Milvus will not seal segments that are too small, a flush is necessary to force it.

In [50]:
whcollection.flush()

### 1.4c Create index
Search can be accelerated significantly by creating an index on the vector. Here we use L2 similarity with a flat index using inverted files (`IVF_FLAT`).

If using the langchain milvus store interface, now is a good time to disconnect as well. Otherwise, now is the time to load the collection.

In [14]:
whcollection.create_index(field_name="vector", index_params={"metric_type": "L2", "index_type": "IVF_FLAT", "nlist": "1024"})
whcollection.load()
# To actually use the data, we would have to do a `whcollection.load()` before any queries.
# Once done with queries, we should then use `whcollection.release()` to stop using resources

alloc_timestamp unimplemented, ignore it


## 2. Setup relevance search
Now that the data store is ready, we can do searches against it. Below we build a demo document retrieval system.

In [15]:
RELEVANCE_CUTOFF = 0.75 # Arbitrary threshold for document relevance.
# This is metric-dependant and will have to be tuned depending on dataset.
# It will also depend on the data in the vector: mind aspects like normalization.

In [16]:
def find(what):
    found = whcollection.search(
            [embeddings.embed_query(what)], # Vector for the query
            anns_field="vector", # Name of the field to search against
            param={'metric_type': 'L2', # Search params...
                        'offset': 0,
                        'params': {'nprobe': 1}
                        },
            limit=1,
            output_fields=['text', 'title']) # Also get the document title.
    match_title = found[0][0].entity.get('title')
    match_text = found[0][0].entity.get('text')
    match_dist = found[0][0].distance

    return { "found": match_dist < RELEVANCE_CUTOFF, "title": match_title, "text": match_text }

## 3. Demo driver
We setup a simple driver to test our work. Enter data in the input to receive the most relevant document, or no document if there was no suitable match in the database.

To stop providing queries, simply enter an empty line.

In [17]:
while True:
    ipt = input(">").strip()
    if len(ipt) == 0:
        break

    resp = ''
    
    result = find(ipt)
    if result['found']:
        print(f"Title: {result['title']}\nContents:\n{result['text']}\n")
    else:
        print(f"No matching document for query '{ipt}'.")

Title: How to Be a Fast Runner (Always come up last in the big race? Want some tips on how to speed yourself up whether you're in the Olympics or just out on the playground?

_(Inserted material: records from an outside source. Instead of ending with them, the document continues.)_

(* ===== verification/EndToEnd.v ===== *)
(** * From [fcb patch] to a running patch

    The two ends of a delivery in one statement: what the command line signs and
    uploads is what takes effect on every device that has the public key and to
    which a server hands it on. *)
From S2P Require Import Prelude Text Floats External Bytecode BytecodeCheck BytecodeFacts Crypto Diff Manifest World State StateFacts StateProperties StateProgress Linker BuildInfo Config Flights Net ServerApi Runtime RuntimeProperties Delivery Resilience Shell AotEntryPoints Auto AutoFacts BuildFacts Inspect Cli Pipeline PatchFacts.
Local Open Scope N_scope.

Section EndToEnd.
Context `{Hash, Base64, !Base64Laws, !Base64Text, Ed25519, !Ed25519Laws, BsdiffZstd, !BsdiffZstdLaws}.
Context `{Processes, DirOrder, Modified, Net, BodyText, BodyJson RemoteAppConfig}.
Context `{Serde Value.t, Serde PatchManifest, Serde BytecodeModule, Serde KernelInventory, Serde LinkerPlan}.
Context `{Serde ReleaseCacheMetadata, Serde PatchReport, Serde AotEntryPoints}.
Context `{ToValue PatchManifest, ToValue CreatePatchRequest}.
Context `{!SerdeLaws BytecodeModule (λ m, has_doubles m = false)}.
Context (json_no_magic : ∀ (m : BytecodeModule) bs, to_vec m = Ok bs → has_magic bs = false).
(** The device's side: its documents, its network. *)
Context `{Serde SimpleBinaryDiff, Serde State, !SerdeLaws State (λ _, True), Serde CrashRollbackEvent}.
Context `{ToValue EventRequest, JsonF64, BodyJson CheckResponse}.
Context (event_no_panic : ∀ e : EventRequest, no_panic (to_value e)).
Variable env : Environment.

(** A device that has what the payload needs: nothing, or for a diff from [base]
    the native backend and a stored artifact or baseline that is [base]. *)
Definition can_build (feat : bool) (dir : path) (rt : Runtime) (st : State) (m : Machine)
    (native : option (list byte * list byte)) : Prop :=
  match native with
  | None => True
  | Some (base, _) =>
    let baseline := Runtime.resolve dir <$> rt_baseline_artifact_path rt in
    feat = true ∧ artifacts_placed (cache dir rt) (installed st) baseline
    ∧ pick_base (cache dir rt) (files m) (sha256_hex base) (installed st) baseline = Some base
  end.
(** What was published takes effect on a device: one that has the key and what
    the payload needs, to which some server offers the manifest and the payload,
    and which does not hold the patch for bad.  For a diff the artifact it was
    made for is what the device then has. *)
Definition reaches_devices (seed : list byte) (signed : PatchManifest) (bytes : list byte)
    (native : option (list byte * list byte)) : Prop :=
  ∀ (device_net : Net) (device_bodies : BodyText) feat dir rt stats st offer mb m,
    @offered _ _ device_net _ dir rt st offer mb bytes m →
    rt_public_key_b64 rt = b64_encode (ed_public seed) → from_slice mb = Ok signed →
    can_build feat dir rt st m native → patch_number signed ∉ bad_patches st →
    @takes_effect _ _ _ _ _ _ _ _ _ _ _ _ _ device_net device_bodies _ feat dir rt stats signed bytes
      (snd <$> native) m.
Lemma installable_reaches seed signed bytes native :
  (∀ feat dir rt st m, can_build feat dir rt st m native →
     installable feat (b64_encode (ed_public seed)) signed bytes
     ∧ device_makes feat dir rt st signed bytes (snd <$> native) m) →
  reaches_devices seed signed bytes native.
Proof.
  intros Hi device_net device_bodies feat dir rt stats st offer mb m Ho Hk Hm Hb Hbad.
  destruct (Hi _ _ _ _ _ Hb) as [Hins Hmakes].
  eapply (@update_takes_effect _ _ _ _ _ _ _ _ _ _ _ _ _ device_net device_bodies _ _ event_no_panic);
    [exact Ho| |exact Hmakes|exact Hbad].
  split; [exact Hm|]. by rewrite Hk.
Qed.
Lemma bytecode_makes feat dir rt st signed bytes m :
  Manifest.backend signed = "bytecode"%string → device_makes feat dir rt st signed bytes None m.
Proof. unfold device_makes, makes_artifact. by intros ->. Qed.
(** The diff of [fcb patch] makes the target of the base. *)
Lemma snapshot_makes feat dir rt st signed p base target m :
  snapshot_payload base target = Ok p → Manifest.backend signed = "snapshot_replace"%string →
  diff_algorithm (payload signed) = py_diff_algorithm p → base_hash (payload signed) = py_base_hash p →
  output_hash (payload signed) = py_output_hash p → can_build feat dir rt st m (Some (base, target)) →
  device_makes feat dir rt st signed (py_bytes p) (Some target) m.
Proof.
  intros Hp Hb Ha Hbase Hout (Hf & Hpl & Hpick). unfold snapshot_payload in Hp.
  apply bind_ok in Hp as (d & Hd & [= <-]). cbn in Ha, Hbase, Hout |- *.
  do 3 (split; [done|]). exists BSDIFF_ZSTD_ALGORITHM, (sha256_hex base), base.
  do 3 (split; [done|]). split; [by apply bsdiff_zstd_roundtrip|]. rewrite Hout. by intros o [= <-].
Qed.

(** A native payload that was delivered passes the checks of the devices that can
    build it, and becomes the target there. *)
Lemma delivered_native context platform options release_version patch_number arch payload s client app p seed signed
    sent base target :
  delivered env context platform options release_version patch_number arch payload s client app "snapshot_replace" p
    seed signed sent →
  snapshot_payload base target = Ok p →
  ∀ feat dir rt st m, can_build feat dir rt st m (Some (base, target)) →
    installable feat (b64_encode (ed_public seed)) signed (py_bytes p)
    ∧ device_makes feat dir rt st signed (py_bytes p) (Some target) m.
Proof.
  intros (_ & _ & _ & _ & Hs & _ & Hi) Hpay feat dir rt st m Hcan. split.
  - destruct (Hi feat) as [?|[[=] _]]; [|done]. by destruct Hcan.
  - eapply snapshot_makes; [exact Hpay|by rewrite Hs..|exact Hcan].
Qed.

(** What becomes of a payload that was delivered. *)
Definition goes_live (backend : string) (p : PatchPayloadResult) (seed : list byte) (signed : PatchManifest) : Prop :=
  (backend = "bytecode"%string → ¬ json_with_doubles (py_bytes p) → reaches_devices seed signed (py_bytes p) None)
  ∧ (backend = "snapshot_replace"%string → ∃ base target,
       snapshot_payload base target = Ok p ∧ reaches_devices seed signed (py_bytes p) (Some (base, target))).
Lemma delivered_live context platform options release_version patch_number arch payload s client app backend p seed
    signed m :
  delivered env context platform options release_version patch_number arch payload s client app backend p seed
    signed m →
  goes_live backend p seed signed.
Proof.
  intros Hd. pose proof Hd as (_ & _ & _ & Hp & Hs & _ & Hi). split.
  - intros -> Hj. apply installable_reaches. intros feat dir rt st m' _. split.
    + by destruct (Hi feat) as [?|[_ ?]].
    + apply bytecode_makes. by rewrite Hs.
  - intros ->. destruct Hp as [[[=] _]|(_ & base & target & Hpay)]. exists base, target. split; [done|].
    apply installable_reaches. intros feat dir rt st m' Hcan. by eapply delivered_native.
Qed.

End EndToEnd.

(** ** Witness *)
Section Demo.
#[local] Existing Instances demo_hash demo_base64 demo_ed25519 demo_bsdiff demo_value_serde demo_to_value.
#[local] Existing Instances demo_base64_laws demo_base64_text demo_ed25519_laws demo_bsdiff_laws.
#[local] Existing Instances demo_programs listing_order demo_modified demo_state_serde demo_state_laws demo_event_serde.
#[local] Existing Instances PatchFacts.demo_manifest_serde PatchFacts.demo_module_serde PatchFacts.demo_module_laws.
#[local] Existing Instances demo_inventory_serde demo_plan_serde demo_cache_serde demo_report_serde.
#[local] Existing Instances demo_entry_points_serde demo_create_patch demo_accepting PatchFacts.demo_body_text demo_app_json.
#[local] Existing Instances demo_diff_serde demo_update_json demo_event_value demo_json_number.
(** The payload the last request carried. *)
Definition last_payload (log : list Request) : option string :=
  rq ← last log; body ← rq_body rq;
  match body with Value.Object [_; (_, Value.String text)] => Some text | _ => None end.
(** The bytecode is uploaded as JSON. *)
Definition demo_payload : list byte := short_text.
Lemma demo_patch_result : demo_patch_run.1 = Ok tt ∧ NO_OP ∉ sh_out demo_patch_run.2
  ∧ last_payload (m_log (sh_machine demo_patch_run.2)) = Some (b64_encode demo_payload).
Proof.
  split; [vm_compute; reflexivity|]. split; [|vm_compute; reflexivity].
  intros Hin%existsb_elem. revert Hin. vm_compute. discriminate.
Qed.
Lemma demo_no_doubles : ¬ json_with_doubles demo_payload.
Proof.
  intros (m & [= Hm] & Hd). pose proof (module_text_reads m) as Hr. rewrite Hm in Hr.
  injection Hr as <-. vm_compute in Hd. discriminate Hd.
Qed.
Lemma last_payload_posted client signed bytes m :
  (∃ body, to_value {| cp_manifest := signed; payload_b64 := b64_encode bytes |} = Ok body
     ∧ posted client "/v1/patches" body m) → last_payload (m_log m) = Some (b64_encode bytes).
Proof.
  intros (body & [v [_ [= <-]]]%bind_ok & earlier & resp & Hl & _). unfold last_payload. by rewrite Hl, last_snoc.
Qed.
End Demo.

Here are some ideas to help you out.)
Contents:
How to Be a Fast Runner (Always come up last in the big race? Want some tips on how to speed yourself up whether you're in the Olympics or just out on the playground? Here are some ideas to help you out.):

Adjust your stride according to the distance you're running, if it's a sprint then quickly turn over your legs and keep your knees high.:
Conserving energy If it's a mid distance(half mile) focus more on running hard, kicking out in front of you. Or, over longer distances, where you must keep efficient, you can do this by keeping your elbows at 90˚ angles, placing your hands near your waist, and puffing out your chest. Keep your pelvis underneath you, with your back straight, and don't kick behind you. Raise your knees, and pretend to kick your butt.
Always do a qu

## 4. Cleanup
Unload the collection to stop using up resources, then close the connection. We're done!

In [55]:
whcollection.release()
connections.disconnect("default")